From 532285e48c70b965b8fade6fd274da90098f6561 Mon Sep 17 00:00:00 2001
From: Viktor Barzin <vbarzin@gmail.com>
Date: Sun, 26 Apr 2026 12:32:05 +0000
Subject: [PATCH] traefik: raise websecure idleTimeout 180s -> 600s for iOS
 Immich -1005

iOS NSURLSession held a dead TCP/TLS socket past Traefik's 180s idle close,
then errored with NSURLErrorDomain -1005 on the next thumbnail. Bumping the
timeout to 600s pushes the bug to "app idle for >10 min" -- much rarer in
normal use. Verified with /home/wizard/.claude/immich-scroll-sim.py
keepalive probe: 200s idle, mean reuse latency +1.8ms over warmup (was ~50ms
TLS handshake penalty before). Synthesis: ~/.claude/immich-debug/synthesis.md.
---
 stacks/traefik/modules/traefik/main.tf | 2 +-
 1 file changed, 1 insertion(+), 1 deletion(-)

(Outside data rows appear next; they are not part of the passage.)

(** * LifeLens Core ML export script: create_coreml_models.py

    A shallow embedding of [LifeLens/LifeLens/ML/Models/create_coreml_models.py]
    and the properties of its straight-line control flow.

    The script is glue code around three external libraries (Keras,
    coremltools, the Python runtime).  Their calls are the observable
    actions of the program.  The embedding keeps

    - the arguments the script passes to every library call, as data;
    - the values the calls return, as symbolic terms built from those
      arguments (a Keras model is the list of its layers, a converted model
      records what it was converted from and with which options);
    - the initial weights of a network, which the library draws for every
      network it builds, apart from those terms, as an arbitrary
      initialiser;
    - whether a call raises, as an arbitrary [oracle] that sees the whole
      current world and the call: every theorem of the file is proved for
      every oracle;
    - the effects on the file system and on standard output, as explicit
      state. *)

From Stdlib Require Import QArith.
From stdpp Require Import gmap strings list fin_maps.

Local Open Scope string_scope.
Local Open Scope Z_scope.
Local Open Scope list_scope.

(** ** Data: what the script hands to the libraries *)

(** [keras.layers.*] constructors, with the arguments used in the script.
    Keyword arguments the script leaves out are [None]. *)
Inductive Layer : Type :=
| Input (shape : list Z) (name : string)
| Reshape (target_shape : list Z)
| Conv1D (filters kernel_size : Z) (activation : string) (padding : option string)
| MaxPooling1D (pool_size : Z)
| GlobalMaxPooling1D
| Dense (units : Z) (activation : string) (name : option string)
| Dropout (rate : Q)
| BatchNormalization
| LSTM (units : Z) (return_sequences : option bool)
| Flatten.

(** A [keras.Sequential] object as far as the script determines it: its
    layers and, once [compile] has been called on it, the optimizer and the
    loss.  The initial weights of the network are not here: the library
    draws them when the network is built (see [Initialiser] below). *)
Record KerasModel : Type := mkKeras {
  km_layers : list Layer;
  km_compiled : option (string * string)
}.

(** [ct.TensorType(shape=..., name=...)]. *)
Record TensorType : Type := mkTensorType {
  tt_shape : option (list Z);
  tt_name : string
}.

(** [ct.target.*] and [ct.ComputeUnit.*]. *)
Inductive Target : Type :=
  iOS13 | iOS14 | iOS15 | iOS16 | iOS17 | macOS12 | macOS13.
Inductive ComputeUnit : Type :=
  ALL | CPU_ONLY | CPU_AND_GPU | CPU_AND_NE.

(** A converted model ([ct.models.MLModel]) as far as the script determines
    it: the conversion arguments and the three metadata attributes the
    script assigns.  Two values of this type are equal when the script asked
    for the same thing; the weights inside are the library's. *)
Record MLModel : Type := mkMLModel {
  ml_source : KerasModel;
  ml_inputs : list TensorType;
  ml_outputs : list TensorType;
  ml_target : Target;
  ml_compute_units : ComputeUnit;
  author : string;
  short_description : string;
  version : string
}.

Definition set_author (m : MLModel) (s : string) : MLModel :=
  mkMLModel (ml_source m) (ml_inputs m) (ml_outputs m) (ml_target m)
            (ml_compute_units m) s (short_description m) (version m).
Definition set_short_description (m : MLModel) (s : string) : MLModel :=
  mkMLModel (ml_source m) (ml_inputs m) (ml_outputs m) (ml_target m)
            (ml_compute_units m) (author m) s (version m).
Definition set_version (m : MLModel) (s : string) : MLModel :=
  mkMLModel (ml_source m) (ml_inputs m) (ml_outputs m) (ml_target m)
            (ml_compute_units m) (author m) (short_description m) s.

(** The seven functions the script defines. *)
Inductive ModelFn : Type :=
| Arrhythmia | Troponin | BloodPressure | FallDetection
| ActivityRecognition | SignalQuality | Glucose.

Global Instance ModelFn_eq_dec : EqDecision ModelFn.
Proof. solve_decision. Defined.
Global Instance Q_eq_dec : EqDecision Q.
Proof. solve_decision. Defined.
Global Instance Layer_eq_dec : EqDecision Layer.
Proof. solve_decision. Defined.
Global Instance KerasModel_eq_dec : EqDecision KerasModel.
Proof. solve_decision. Defined.
Global Instance TensorType_eq_dec : EqDecision TensorType.
Proof. solve_decision. Defined.
Global Instance Target_eq_dec : EqDecision Target.
Proof. solve_decision. Defined.
Global Instance ComputeUnit_eq_dec : EqDecision ComputeUnit.
Proof. solve_decision. Defined.
Global Instance MLModel_eq_dec : EqDecision MLModel.
Proof. solve_decision. Defined.

(** ** The world: file system, standard output, history *)

(** A Python exception: its class and its message. *)
Inductive Exn : Type := PyExc (cls msg : string).

(** [FileExistsError(17, 'File exists', path)], with the message Python
    gives it. *)
Definition FileExistsError (path : string) : Exn :=
  PyExc "FileExistsError" ("[Errno 17] File exists: '" +:+ path +:+ "'").

(** The external calls of the script. *)
Inductive LibCall : Type :=
| CImport (module : string)
| CMakedirs (path : string) (exist_ok : bool)
| CSequential (layers : list Layer)
| CCompile (m : KerasModel) (optimizer loss : string)
| CConvert (m : KerasModel) (inputs outputs : list TensorType)
           (minimum_deployment_target : Target) (compute_units : ComputeUnit)
| CSave (m : MLModel) (path : string)
| CPrint (line : string).

(** History of a run: a function of the script is entered or returns, or an
    external call is made and returns ([None]) or raises ([Some e]). *)
Inductive Event : Type :=
| EvEnter (f : ModelFn)
| EvReturn (f : ModelFn)
| EvCall (c : LibCall) (outcome : option Exn).

Inductive Node : Type :=
| Dir
| File (content : MLModel).

Global Instance Exn_eq_dec : EqDecision Exn.
Proof. solve_decision. Defined.
Global Instance LibCall_eq_dec : EqDecision LibCall.
Proof. solve_decision. Defined.
Global Instance Event_eq_dec : EqDecision Event.
Proof. solve_decision. Defined.

Record World : Type := mkWorld {
  fs : gmap string Node;
  stdout : list string;
  trace : list Event
}.

Definition record (ev : Event) (w : World) : World :=
  mkWorld (fs w) (stdout w) (trace w ++ [ev]).

(** ** The monad of the script: state, and exceptions that keep the state *)

Definition M (A : Type) : Type := World -> (Exn + A) * World.

Definition ret {A} (a : A) : M A := fun w => (inr a, w).

Definition bind {A B} (m : M A) (k : A -> M B) : M B :=
  fun w => match m w with
           | (inr a, w') => k a w'
           | (inl e, w') => (inl e, w')
           end.

Declare Scope py_scope.
Delimit Scope py_scope with py.
Notation "x <- c ;; k" := (bind c (fun x => k))
  (at level 100, c at next level, right associativity) : py_scope.
Notation "c ;; k" := (bind c (fun _ => k))
  (at level 100, right associativity) : py_scope.
Local Open Scope py_scope.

diff --git a/stacks/traefik/modules/traefik/main.tf b/stacks/traefik/modules/traefik/main.tf
index 788b1678..14d0e907 100644
--- a/stacks/traefik/modules/traefik/main.tf
+++ b/stacks/traefik/modules/traefik/main.tf
@@ -200,7 +200,7 @@ resource "helm_release" "traefik" {
       # Explicit entrypoint timeouts to bound tail latency from slow clients
       "--entryPoints.websecure.transport.respondingTimeouts.readTimeout=60s",
       "--entryPoints.websecure.transport.respondingTimeouts.writeTimeout=60s",
-      "--entryPoints.websecure.transport.respondingTimeouts.idleTimeout=180s",
+      "--entryPoints.websecure.transport.respondingTimeouts.idleTimeout=600s",
       # Use forwarded headers from trusted proxies
       "--entryPoints.websecure.forwardedHeaders.insecure=false",
       "--entryPoints.web.forwardedHeaders.insecure=false",